Under the current medical-marijuana law, a patient legally allowed to use marijuana can either grow the plant at home (up to a maximum of 12 mature plants) or he or she can designate a “caregiver,” an individual who is licensed to grow marijuana in larger quantities (up to 24 mature marijuana plants). A caregiver can only provide marijuana for up to five registered medical-marijuana patients.
Carnevale says his bill, which he first submitted last year, would address the abuse and crime that have plagued communities since the enactment of the Edward O. Hawkins and Thomas C. Slater Medical Marijuana Act in 2006.
Last year, Carnevale, along with fellow retired Providence police officer and former state Rep. Joseph Almeida, submitted the bill close on the heels of a Providence Journal story about Orlando Martino, a Providence man with a record of drug arrests who, at the time, was seeking to have drug-possession charges dismissed based on his approval, months after his arrest, for a medical-marijuana card.
Martino pleaded no contest in June 2010 to a single felony count of possession of marijuana and was sentenced to two years, of which 3 months would be served in the Adult Correctional Institutions in Cranston, and 21 months suspended.
Carnevale argues that in the months since, medical-marijuana-related crimes — from armed break-ins to house fires related to growing marijuana indoors to caregivers and patients illegally growing and selling marijuana for profit — have increased.
“We can’t control what happens in individual homes,” he said Monday. “What it has created is a dangerous situation for the law-abiding citizens in our neighborhoods.”
Like last year’s version, Carnevale’s bill would also amend the law between now and when the caregivers would be eliminated from the medical-marijuana pipeline.
One such proposal would bar the state from registering anyone with a capital offense or felony drug conviction as a caregiver. Another would repeal the law that currently allows registered patients and caregivers to share marijuana with other registered patients or caregivers, as long as no money is exchanged.

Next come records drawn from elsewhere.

(** Lines 80 to 110: the argument of [append], from the values computed
    before it and the two cookie lists. *)
Definition entry_of (flow : Flow.t) (started_date_time : string)
    (full_time : Z) (timings : gmap string Z)
    (response_body_size response_body_compression : Z)
    (request_cookies response_cookies : pyvalue) : pyvalue :=
  let request := Flow.request flow in
  let response := Flow.response flow in
  PDict {[
    "startedDateTime" := PStr started_date_time;
    "time" := PInt full_time;
    "request" := PDict {[
      "method" := PStr (Request.method request);
      "url" := PStr (Request.url request);
      "httpVersion" := PStr (Request.http_version request);
      "cookies" := request_cookies;
      "headers" := name_value (Request.headers request);
      "queryString" :=
        name_value (or_else (Request.query request) empty_dict);
      "headersSize" := PInt (len (obj_str (Request.headers request)));
      "bodySize" := PInt (len (Request.content request)) ]};
    "response" := PDict {[
      "status" := PInt (Response.status_code response);
      "statusText" := PStr (Response.reason response);
      "httpVersion" := PStr (Response.http_version response);
      "cookies" := response_cookies;
      "headers" := name_value (Response.headers response);
      "content" := PDict {[
        "size" := PInt response_body_size;
        "compression" := PInt response_body_compression;
        "mimeType" :=
          PStr (get_default (Response.headers response) "Content-Type" "") ]};
      "redirectURL" :=
        PStr (get_default (Response.headers response) "Location" "");
      "headersSize" := PInt (len (obj_str (Response.headers response)));
      "bodySize" := PInt response_body_size ]};
    "cache" := PDict ∅;
    "timings" := PDict (PInt <$> timings) ]}.

(** Lines 60 to 110 up to the call of [append]: the dictionary under
    ["log"], the list the entry is appended to, and the entry.  The
    method [HAR["log"]["entries"].append] is looked up before its
    argument is evaluated. *)
Definition response_entry (flow : Flow.t) (har : gmap string pyvalue)
  : result (gmap string pyvalue * list pyvalue * pyvalue) :=
  let request := Flow.request flow in
  let response := Flow.response flow in
  let! timings := timings_of flow in
  let full_time := full_time_of timings in
  let! dt := utcfromtimestamp (Request.timestamp_start request) in
  let started_date_time := format_datetime dt in
  let response_body_size := len (Response.content response) in
  let response_body_decoded_size := len (Response.content response) in
  let response_body_compression :=
    response_body_decoded_size - response_body_size in
  let! (log, entries) := log_entries har in
  let! request_cookies :=
    format_request_cookies (Request.cookies_fields request) in
  let! response_cookies :=
    format_response_cookies (Response.cookies_fields response) in
  Ok (log, entries,
      entry_of flow started_date_time full_time timings
        response_body_size response_body_compression
        request_cookies response_cookies).

Definition response (flow : Flow.t) : hook := fun w =>
  match response_entry flow (HAR w) with
  | Raise e => (Raise e, w)
  | Ok (log, entries, entry) =>
      (Ok tt,
       set_HAR
         (<["log" := PDict (<["entries" := PList (entries ++ [entry])]> log)]>
            (HAR w)) w)
  end.

(** The world after the host has called [response] on each flow of a list
    in turn, whether a call returns or raises. *)
Fixpoint responses (flows : list Flow.t) (w : world) : world :=
  match flows with
  | [] => w
  | flow :: flows' => responses flows' (snd (response flow w))
  end.

(** The entry [response] appends for a flow, if it appends one. *)
Definition appended_entry (flow : Flow.t) (w : world) : option pyvalue :=
  match response_entry flow (HAR w) with
  | Ok (_, _, entry) => Some entry
  | Raise _ => None
  end.

(** *** [done] *)

Definition done : hook := fun w =>
  match sys_argv w !! 1%nat with
  | None => (Raise (IndexError "list index out of range"), w)
  | Some dump_file =>
      if String.eqb dump_file "-" then
        (Ok tt, emit (EvLog (pformat (PDict (HAR w)))) w)
      else if bool_decide (dump_file ∈ unwritable w) then
        (Raise (IOError dump_file), w)
      else
        let w := emit (EvOpen dump_file) (set_file dump_file "" w) in
        match json_dumps (PDict (HAR w)) 2 with
        | Raise e => (Raise e, emit (EvClose dump_file) w)
        | Ok data =>
            (Ok tt,
             emit (EvClose dump_file)
               (emit (EvWrite dump_file data) (set_file dump_file data w)))
        end
  end.

End Script.

(** ** Concrete inputs

    Stand-ins for the library functions, and flows and worlds on which the
    hooks are run. *)
Module Sample.

Definition shallow_repr (v : pyvalue) : string :=
  match v with
  | PStr s => s
  | PInt n => pretty n
  | PBool true => "True"
  | PBool false => "False"
  | PList _ => "[...]"
  | PDict _ => "{...}"
  end.

Definition library : Library := {|
  MITMPROXY := "0.18";
  datetime := Z;
  utcfromtimestamp := Float.to_int;
  fromtimestamp := Float.to_int;
  replace_tzinfo_UTC := fun dt => dt;
  isoformat := fun dt => pretty dt +:+ "+00:00";
  group_cookies := map (fun kv => (fst kv, snd kv, ∅));
  get_expiration_ts := fun attrs => None;
  json_dumps := fun v indent => Ok (shallow_repr v);
  pformat := shallow_repr
|}.

Definition headers : pyobj := {|
  obj_fields := Some [("Host", "example.org"); ("Accept", "*/*")];
  obj_items := Some [("Accept", "*/*"); ("Host", "example.org")];
  obj_str := "Host: example.org" +:+ "Accept: */*";
  obj_get := fun _ => None;
  obj_truth := true
|}.

Definition no_query : pyobj := {|
  obj_fields := Some [];
  obj_items := Some [];
  obj_str := "";
  obj_get := fun _ => None;
  obj_truth := false
|}.

(** A plain dictionary with one item: it has [items] and no [fields]. *)
Definition query_dict : pyobj := {|
  obj_fields := None;
  obj_items := Some [("q", "rocq")];
  obj_str := "{'q': 'rocq'}";
  obj_get := fun key => if String.eqb key "q" then Some "rocq" else None;
  obj_truth := true
|}.

(** An object with neither [fields] nor [items]. *)
Definition opaque : pyobj := {|
  obj_fields := None;
  obj_items := None;
  obj_str := "<object>";
  obj_get := fun _ => None;
  obj_truth := true
|}.

(** 746203272.0, 746203272.25 and 746203273.5 seconds. *)
Definition t0 : spec_float := Float.of_int 746203272.
Definition t1 : spec_float := binary_normalize Float.prec Float.emax 2984813089 (-2) false.
Definition t2 : spec_float := binary_normalize Float.prec Float.emax 1492406547 (-1) false.

Definition request : Request.t := {|
  Request.timestamp_start := t0;
  Request.timestamp_end := t1;
  Request.method := "GET";
  Request.url := "http://example.org/";
  Request.http_version := "HTTP/1.1";
  Request.cookies_fields := [];
  Request.headers := headers;
  Request.query := no_query;
  Request.content := ""
|}.

(** The response starts when the request ends. *)
Definition response : Response.t := {|
  Response.timestamp_start := t1;
  Response.timestamp_end := t2;
  Response.status_code := 200;
  Response.reason := "OK";
  Response.http_version := "HTTP/1.1";
  Response.cookies_fields := [];
  Response.headers := headers;
  Response.content := "message"
|}.

Definition flow : Flow.t :=
  {| Flow.request := request; Flow.response := response |}.

(** A cookie with the attributes [path] and [secure] only. *)
Definition session_attrs : gmap string string :=
  {[ "path" := "/"; "secure" := "" ]}.

Definition session_cookie : cookie_triple := ("sid", "abc", session_attrs).

(** The same flow, whose response sets that cookie. *)
Definition flow_with_cookie : Flow.t := {|
  Flow.request := request;
  Flow.response := {|
    Response.timestamp_start := t1;
    Response.timestamp_end := t2;
    Response.status_code := 200;
    Response.reason := "OK";
    Response.http_version := "HTTP/1.1";
    Response.cookies_fields :=
      [("sid", {| SetCookie.value := "abc"; SetCookie.attrs := session_attrs |})];
    Response.headers := headers;
    Response.content := "message"
  |}
|}.

(** The world when the script is loaded with the given arguments. *)
Definition loaded (argv : list string) : world := {|
  sys_argv := argv;
  HAR := ∅;
  files := {[ "old.har" := "stale" ]};
  unwritable := ∅;
  events := []
|}.

(** The world after [start] with one destination. *)
Definition started (dump_file : string) : world :=
  snd (start (H := library) (loaded ["har_dump.py"; dump_file])).

(** The flow with a request whose start time is a NaN. *)
Definition flow_nan : Flow.t := {|
  Flow.request := {|
    Request.timestamp_start := S754_nan;
    Request.timestamp_end := t1;
    Request.method := "GET";
    Request.url := "http://example.org/";
    Request.http_version := "HTTP/1.1";
    Request.cookies_fields := [];
    Request.headers := headers;
    Request.query := no_query;
    Request.content := ""
  |};
  Flow.response := response
|}.

(** The library with a [json.dumps] that raises. *)
Definition library_dumps_raises : Library := {|
  MITMPROXY := "0.18";
  datetime := Z;
  utcfromtimestamp := Float.to_int;
  fromtimestamp := Float.to_int;
  replace_tzinfo_UTC := fun dt => dt;
  isoformat := fun dt => pretty dt +:+ "+00:00";
  group_cookies := map (fun kv => (fst kv, snd kv, ∅));
  get_expiration_ts := fun attrs => None;
  json_dumps := fun v indent => Raise (TypeError "is not JSON serializable");
  pformat := shallow_repr
|}.

End Sample.

(** ** Properties of the float operations *)

Section FloatProperties.

Lemma of_int_1000 :
  Float.of_int 1000 = S754_finite false 8796093022208000 (-43).
Proof. reflexivity. Qed.

Lemma denominator_pos (e : Z) : 0 < Float.denominator e.
Proof. unfold Float.denominator. apply Z.pow_pos_nonneg; lia. Qed.

(** [int] truncates toward zero: the result has the sign of the float
    and is the integer part of its absolute value. *)
Lemma to_int_truncates (s : bool) (m : positive) (e : Z) :
  exists z,
    Float.to_int (S754_finite s m e) = Ok z /\
    0 <= z * Float.numerator s m e /\
    Z.abs z * Float.denominator e <= Z.abs (Float.numerator s m e)
      < (Z.abs z + 1) * Float.denominator e.
Proof.
  pose proof (denominator_pos e) as Hd.
  set (n := Float.numerator s m e). set (d := Float.denominator e) in *.
  exists (Z.quot n d). split; [reflexivity|].
  pose proof (Z.quot_rem' n d) as Hqr.
  destruct (Z.le_gt_cases 0 n) as [Hn|Hn].
  - pose proof (Z.rem_bound_pos n d Hn Hd).
    pose proof (Z.quot_pos n d Hn Hd). nia.
  - assert (Hq : Z.quot n d = - Z.quot (- n) d)
      by (rewrite <- (Z.quot_opp_l (- n) d) by lia; f_equal; lia).
    pose proof (Z.quot_rem' (- n) d) as Hqr'.
    pose proof (Z.rem_bound_pos (- n) d ltac:(lia) Hd).
    pose proof (Z.quot_pos (- n) d ltac:(lia) Hd).
    rewrite Hq. nia.
Qed.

“If we’re treating it like a medicine, why are we letting people swap it back and forth? Do we let patients swap Vicodin?” he said.
Other significant changes include having the state police, rather than the Health Department, conduct regular inspections and records reviews at compassion centers. The bill, which has been referred to the House Judiciary Committee, would also allow for a majority, rather than all, of the principal officers and board members of a compassion center to be Rhode Island residents.